Which lines below fall between the one containing "destruct (byteN a <? 128)%N; [by" and the one containing "b :: c :: q0 :: q)."? Repeat them exactly, counting both of those lines, and add nothing else.

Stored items
=== Section Start ===
(* ===== verification/Utf8.v ===== *)
(** * Utf8: [[]rune(s)] and [string(runes)]

    Go decodes a string into code points by the UTF-8 rules, taking each byte
    that starts no valid encoding as one U+FFFD.  [runes] keeps every code
    point as its encoding, so [string(runes[:n])] is the concatenation of the
    first [n] of them. *)

From S2P Require Import Prelude.

Definition in_range (lo hi : N) (a : ascii) : bool := ((lo <=? byteN a) && (byteN a <=? hi))%N.
Definition cont (a : ascii) : bool := in_range 128 191 a.

Definition utf8_2 (a b : ascii) : bool := in_range 194 223 a && cont b.

Definition utf8_3 (a b c : ascii) : bool :=
  (in_range 224 224 a && in_range 160 191 b
   || in_range 225 236 a && cont b
   || in_range 237 237 a && in_range 128 159 b
   || in_range 238 239 a && cont b) && cont c.

Definition utf8_4 (a b c d : ascii) : bool :=
  (in_range 240 240 a && in_range 144 191 b
   || in_range 241 243 a && cont b
   || in_range 244 244 a && in_range 128 143 b) && cont c && cont d.

(** The encoding of U+FFFD. *)
Definition rune_error : list ascii := ["239"; "191"; "189"]%char.

Fixpoint runes_bytes (l : list ascii) : list (list ascii) :=
  match l with
  | [] => []
  | a :: r1 =>
      if (byteN a <? 128)%N then [a] :: runes_bytes r1 else
      match r1 with
      | [] => [rune_error]
      | b :: r2 =>
          if utf8_2 a b then [a; b] :: runes_bytes r2 else
          match r2 with
          | [] => rune_error :: runes_bytes r1
          | c :: r3 =>
              if utf8_3 a b c then [a; b; c] :: runes_bytes r3 else
              match r3 with
              | [] => rune_error :: runes_bytes r1
              | d :: r4 =>
                  if utf8_4 a b c d then [a; b; c; d] :: runes_bytes r4
                  else rune_error :: runes_bytes r1
              end
          end
      end
  end.

Definition runes (s : string) : list (list ascii) := runes_bytes (list_ascii_of_string s).

(** [string(rs)] *)
Definition string_of_runes (rs : list (list ascii)) : string :=
  string_of_list_ascii (List.concat rs).

(** [utf8.RuneCountInString], [len([]rune(s))] *)
Definition rune_count (s : string) : Z := Z.of_nat (length (runes s)).

Definition valid_rune (r : list ascii) : bool :=
  match r with
  | [a] => (byteN a <? 128)%N
  | [a; b] => utf8_2 a b
  | [a; b; c] => utf8_3 a b c
  | [a; b; c; d] => utf8_4 a b c d
  | _ => false
  end.

Lemma in_range_spec lo hi a : in_range lo hi a = true <-> (lo <= byteN a <= hi)%N.
Proof. unfold in_range. rewrite andb_true_iff, !N.leb_le. lia. Qed.

Lemma runes_valid l : Forall (fun r => valid_rune r = true) (runes_bytes l).
Proof.
  induction l as [l IH] using bytes_ind.
  destruct l as [|a r1]; simpl; [constructor|].
  destruct (byteN a <? 128)%N eqn:E1; [constructor; [done|apply IH; simpl; lia]|].
  destruct r1 as [|b r2]; [by repeat constructor|].
  destruct (utf8_2 a b) eqn:E2; [constructor; [done|apply IH; simpl; lia]|].
  destruct r2 as [|c r3]; [constructor; [done|apply IH; simpl; lia]|].
  destruct (utf8_3 a b c) eqn:E3; [constructor; [done|apply IH; simpl; lia]|].
  destruct r3 as [|d r4]; [constructor; [done|apply IH; simpl; lia]|].
  destruct (utf8_4 a b c d) eqn:E4; constructor; (done || (apply IH; simpl; lia)).
Qed.

Lemma high_start_2 a b : utf8_2 a b = true -> (byteN a <? 128)%N = false.
Proof. unfold utf8_2. rewrite andb_true_iff, in_range_spec, N.ltb_ge. lia. Qed.

Lemma start_3 a b c : utf8_3 a b c = true -> (byteN a <? 128)%N = false /\ utf8_2 a b = false.
Proof.
  unfold utf8_3, utf8_2. intros [H _]%andb_true_iff.
  assert (224 <= byteN a)%N.
  { rewrite !orb_true_iff, !andb_true_iff, !in_range_spec in H. lia. }
  split; [apply N.ltb_ge; lia|].
  apply andb_false_iff. left. apply not_true_iff_false. rewrite in_range_spec. lia.
Qed.

Lemma start_4 a b c d :
  utf8_4 a b c d = true ->
  (byteN a <? 128)%N = false /\ utf8_2 a b = false /\ utf8_3 a b c = false.
Proof.
  unfold utf8_4. rewrite !andb_true_iff. intros [[H _] _].
  assert (240 <= byteN a)%N.
  { rewrite !orb_true_iff, !andb_true_iff, !in_range_spec in H. lia. }
  split; [apply N.ltb_ge; lia|].
  split; apply not_true_iff_false.
  - unfold utf8_2. rewrite andb_true_iff, in_range_spec. lia.
  - unfold utf8_3. rewrite andb_true_iff, !orb_true_iff, !andb_true_iff, !in_range_spec. lia.
Qed.

(** Decoding the encodings of valid code points gives them back. *)
Lemma runes_concat rs :
  Forall (fun r => valid_rune r = true) rs -> runes_bytes (List.concat rs) = rs.
Proof.
  induction 1 as [|r rs Hr _ IH]; [done|].
  destruct r as [|a [|b [|c [|d [|]]]]]; try discriminate Hr; simpl in Hr |- *.
  - by rewrite Hr, IH.
  - by rewrite (high_start_2 _ _ Hr), Hr, IH.
  - destruct (start_3 _ _ _ Hr) as [-> ->]. by rewrite Hr, IH.
  - destruct (start_4 _ _ _ _ Hr) as (-> & -> & ->). by rewrite Hr, IH.
Qed.

Lemma runes_of_string_of_runes rs :
  Forall (fun r => valid_rune r = true) rs -> runes (string_of_runes rs) = rs.
Proof.
  intros H. unfold runes, string_of_runes.
  rewrite list_ascii_of_string_of_list_ascii. by apply runes_concat.
Qed.

Lemma rune_count_take n s :
  rune_count (string_of_runes (take n (runes s))) <= Z.of_nat n.
Proof.
  unfold rune_count. rewrite runes_of_string_of_runes; [rewrite length_take; lia|].
  apply Forall_take, runes_valid.
Qed.

(** ** Trimming never adds code points *)

Lemma no_cont_2 a b : cont b = false -> utf8_2 a b = false.
Proof. intros Hb. unfold utf8_2. by rewrite Hb, andb_false_r. Qed.

Lemma range_cont lo hi b :
  (128 <= lo)%N -> (hi <= 191)%N -> cont b = false -> in_range lo hi b = false.
Proof.
  intros Hlo Hhi Hb. apply not_true_iff_false. rewrite in_range_spec. intros Hr.
  apply not_true_iff_false in Hb. apply Hb. unfold cont. apply in_range_spec. lia.
Qed.

Lemma no_cont_3 a b c : cont b = false \/ cont c = false -> utf8_3 a b c = false.
Proof.
  unfold utf8_3. intros [Hb|Hc]; [|by rewrite Hc, andb_false_r].
  rewrite Hb, (range_cont 160 191 b), (range_cont 128 159 b) by (done || lia).
  by rewrite !andb_false_r.
Qed.

Lemma no_cont_4 a b c d :
  cont b = false \/ cont c = false \/ cont d = false -> utf8_4 a b c d = false.
Proof.
  unfold utf8_4. intros [Hb|[Hc|Hd]]; [|by rewrite Hc, andb_false_r|by rewrite Hd, andb_false_r].
  rewrite Hb, (range_cont 144 191 b), (range_cont 128 143 b) by (done || lia).
  by rewrite !andb_false_r.
Qed.

(** Decoding splits before a byte that continues nothing. *)
Lemma runes_app p q0 q :
  cont q0 = false -> runes_bytes (p ++ q0 :: q) = (runes_bytes p ++ runes_bytes (q0 :: q))%list.
Proof.
  intros Hq. induction p as [p IH] using bytes_ind.
  destruct p as [|a r1]; [done|].
  assert (runes_bytes (r1 ++ q0 :: q) = (runes_bytes r1 ++ runes_bytes (q0 :: q))%list) as IH1
    by (apply IH; simpl; lia).
  destruct r1 as [|b r2].
  { cbn [app runes_bytes] in *. destruct (byteN a <? 128)%N; [done|].
    rewrite (no_cont_2 a q0 Hq). destruct q as [|c q]; [done|].
    rewrite (no_cont_3 a q0 c) by auto. destruct q as [|d q]; [done|].
    by rewrite (no_cont_4 a q0 c d) by auto. }
  assert (runes_bytes (r2 ++ q0 :: q) = (runes_bytes r2 ++ runes_bytes (q0 :: q))%list) as IH2
    by (apply IH; simpl; lia).
  destruct r2 as [|c r3].
  { change (([a; b] ++ q0 :: q)%list) with (a :: b :: q0 :: q).
    change (([b] ++ q0 :: q)%list) with (b :: q0 :: q) in IH1.
    cbn [runes_bytes] in *.
    destruct (byteN a <? 128)%N; [by rewrite IH1|].
    destruct (utf8_2 a b); [done|].
    rewrite (no_cont_3 a b q0) by auto. destruct q as [|d q]; [by rewrite IH1|].
    rewrite (no_cont_4 a b q0 d) by auto. by rewrite IH1. }
  assert (runes_bytes (r3 ++ q0 :: q) = (runes_bytes r3 ++ runes_bytes (q0 :: q))%list) as IH3
    by (apply IH; simpl; lia).
  destruct r3 as [|d r4].
  { change (([a; b; c] ++ q0 :: q)%list) with (a :: b :: c :: q0 :: q).
    change (([b; c] ++ q0 :: q)%list) with (b :: c :: q0 :: q) in IH1.
    change (([c] ++ q0 :: q)%list) with (c :: q0 :: q) in IH2.
    remember (runes_bytes (b :: c :: q0 :: q)) as x1. remember (runes_bytes (c :: q0 :: q)) as x2.
    remember (runes_bytes (q0 :: q)) as x3. remember (runes_bytes [b; c]) as y1.
    remember (runes_bytes [c]) as y2.
    assert (runes_bytes (a :: b :: c :: q0 :: q) =
      if (byteN a <? 128)%N then [a] :: x1 else if utf8_2 a b then [a; b] :: x2
      else if utf8_3 a b c then [a; b; c] :: x3 else if utf8_4 a b c q0 then [a; b; c; q0] :: runes_bytes q
      else rune_error :: x1) as -> by (subst; reflexivity).
    assert (runes_bytes [a; b; c] =
      if (byteN a <? 128)%N then [a] :: y1 else if utf8_2 a b then [a; b] :: y2
      else if utf8_3 a b c then [[a; b; c]] else rune_error :: y1) as -> by (subst; reflexivity).
    rewrite (no_cont_4 a b c q0) by auto. rewrite IH1, IH2.
    by destruct (byteN a <? 128)%N, (utf8_2 a b), (utf8_3 a b c). }
  assert (runes_bytes (r4 ++ q0 :: q) = (runes_bytes r4 ++ runes_bytes (q0 :: q))%list) as IH4
    by (apply IH; simpl; lia).
  change (((a :: b :: c :: d :: r4) ++ q0 :: q)%list) with (a :: b :: c :: d :: (r4 ++ q0 :: q)%list).
  change (((b :: c :: d :: r4) ++ q0 :: q)%list) with (b :: c :: d :: (r4 ++ q0 :: q)%list) in IH1.
  change (((c :: d :: r4) ++ q0 :: q)%list) with (c :: d :: (r4 ++ q0 :: q)%list) in IH2.
  change (((d :: r4) ++ q0 :: q)%list) with (d :: (r4 ++ q0 :: q)%list) in IH3.
  assert (forall t, runes_bytes (a :: b :: c :: d :: t) =
    if (byteN a <? 128)%N then [a] :: runes_bytes (b :: c :: d :: t)
    else if utf8_2 a b then [a; b] :: runes_bytes (c :: d :: t)
    else if utf8_3 a b c then [a; b; c] :: runes_bytes (d :: t)
    else if utf8_4 a b c d then [a; b; c; d] :: runes_bytes t
    else rune_error :: runes_bytes (b :: c :: d :: t)) as E by reflexivity.
  rewrite (E (r4 ++ q0 :: q)%list), (E r4), IH1, IH2, IH3, IH4.
  by destruct (byteN a <? 128)%N, (utf8_2 a b), (utf8_3 a b c), (utf8_4 a b c d).
Qed.

Lemma space1_ascii a : space1 a = true -> (byteN a <? 128)%N = true /\ cont a = false.
Proof.
  unfold space1, cont. rewrite orb_true_iff, andb_true_iff, !N.leb_le, N.eqb_eq. intros Ha.
  split; [apply N.ltb_lt; lia|]. apply not_true_iff_false. rewrite in_range_spec. lia.
Qed.

Lemma space2_utf8 a b : space2 a b = true -> utf8_2 a b = true /\ cont a = false.
Proof.
  unfold space2, utf8_2, cont. rewrite !andb_true_iff, orb_true_iff, !N.eqb_eq, !in_range_spec.
  intros Ha. split; [lia|]. apply not_true_iff_false. rewrite in_range_spec. lia.
Qed.

Lemma space3_utf8 a b c : space3 a b c = true -> utf8_3 a b c = true /\ cont a = false.
Proof.
  unfold space3, utf8_3, cont.
  rewrite !orb_true_iff, !andb_true_iff, !orb_true_iff, !andb_true_iff, !N.eqb_eq, !N.leb_le,
    !in_range_spec.
  intros Ha. split; [lia|]. apply not_true_iff_false. rewrite in_range_spec. lia.
Qed.

Abbreviation count l := (length (runes_bytes l)).

Lemma count_skip_front l : (count (skip_space true l) <= count l)%nat.
Proof.
  induction l as [l IH] using bytes_ind.
  destruct l as [|a r1]; [done|]. cbn [skip_space].
  destruct (space1 a) eqn:E1.
  { apply space1_ascii in E1 as [E1 _]. cbn [runes_bytes]. rewrite E1. cbn [length].
    etrans; [apply IH; simpl; lia|]. lia. }
  destruct r1 as [|b r2]; [done|].
  destruct (space2 a b) eqn:E2.
  { apply space2_utf8 in E2 as [E2 _]. cbn [runes_bytes].
    rewrite (high_start_2 _ _ E2), E2. cbn [length]. etrans; [apply IH; simpl; lia|]. lia. }
  destruct r2 as [|c r3]; [done|].
  destruct (space3 a b c) eqn:E3; [|done].
  apply space3_utf8 in E3 as [E3 _]. cbn [runes_bytes].
  destruct (start_3 _ _ _ E3) as [-> ->]. rewrite E3. cbn [length].
  etrans; [apply IH; simpl; lia|]. lia.
Qed.

Lemma count_skip_back r : (count (rev (skip_space false r)) <= count (rev r))%nat.
Proof.
  induction r as [r IH] using bytes_ind.
  destruct r as [|a r1]; [done|]. cbn [skip_space].
  destruct (space1 a) eqn:E1.
  { apply space1_ascii in E1 as [_ E1]. simpl rev at 2. rewrite runes_app, length_app by done.
    etrans; [apply IH; simpl; lia|]. lia. }
  destruct r1 as [|b r2]; [done|].
  destruct (space2 b a) eqn:E2.
  { apply space2_utf8 in E2 as [_ E2]. simpl rev at 2. rewrite <- app_assoc. simpl app.
    rewrite runes_app, length_app by done. etrans; [apply IH; simpl; lia|]. lia. }
  destruct r2 as [|c r3]; [done|].
  destruct (space3 c b a) eqn:E3; [|done].
  apply space3_utf8 in E3 as [_ E3]. simpl rev at 2. rewrite <- !app_assoc. simpl app.
  rewrite runes_app, length_app by done. etrans; [apply IH; simpl; lia|]. lia.
Qed.

Lemma rune_count_TrimSpace s : rune_count (TrimSpace s) <= rune_count s.
Proof.
  unfold rune_count, runes, TrimSpace. rewrite list_ascii_of_string_of_list_ascii.
  unfold trim_bytes. apply inj_le. etrans; [apply count_skip_back|].
  rewrite rev_involutive. apply count_skip_front.
Qed.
=== Section End ===
> [Answer for this exercise]:
    destruct (byteN a <? 128)%N; [by rewrite IH1|].
    destruct (utf8_2 a b); [done|].
    rewrite (no_cont_3 a b q0) by auto. destruct q as [|d q]; [by rewrite IH1|].
    rewrite (no_cont_4 a b q0 d) by auto. by rewrite IH1. }
  assert (runes_bytes (r3 ++ q0 :: q) = (runes_bytes r3 ++ runes_bytes (q0 :: q))%list) as IH3
    by (apply IH; simpl; lia).
  destruct r3 as [|d r4].
  { change (([a; b; c] ++ q0 :: q)%list) with (a :: b :: c :: q0 :: q).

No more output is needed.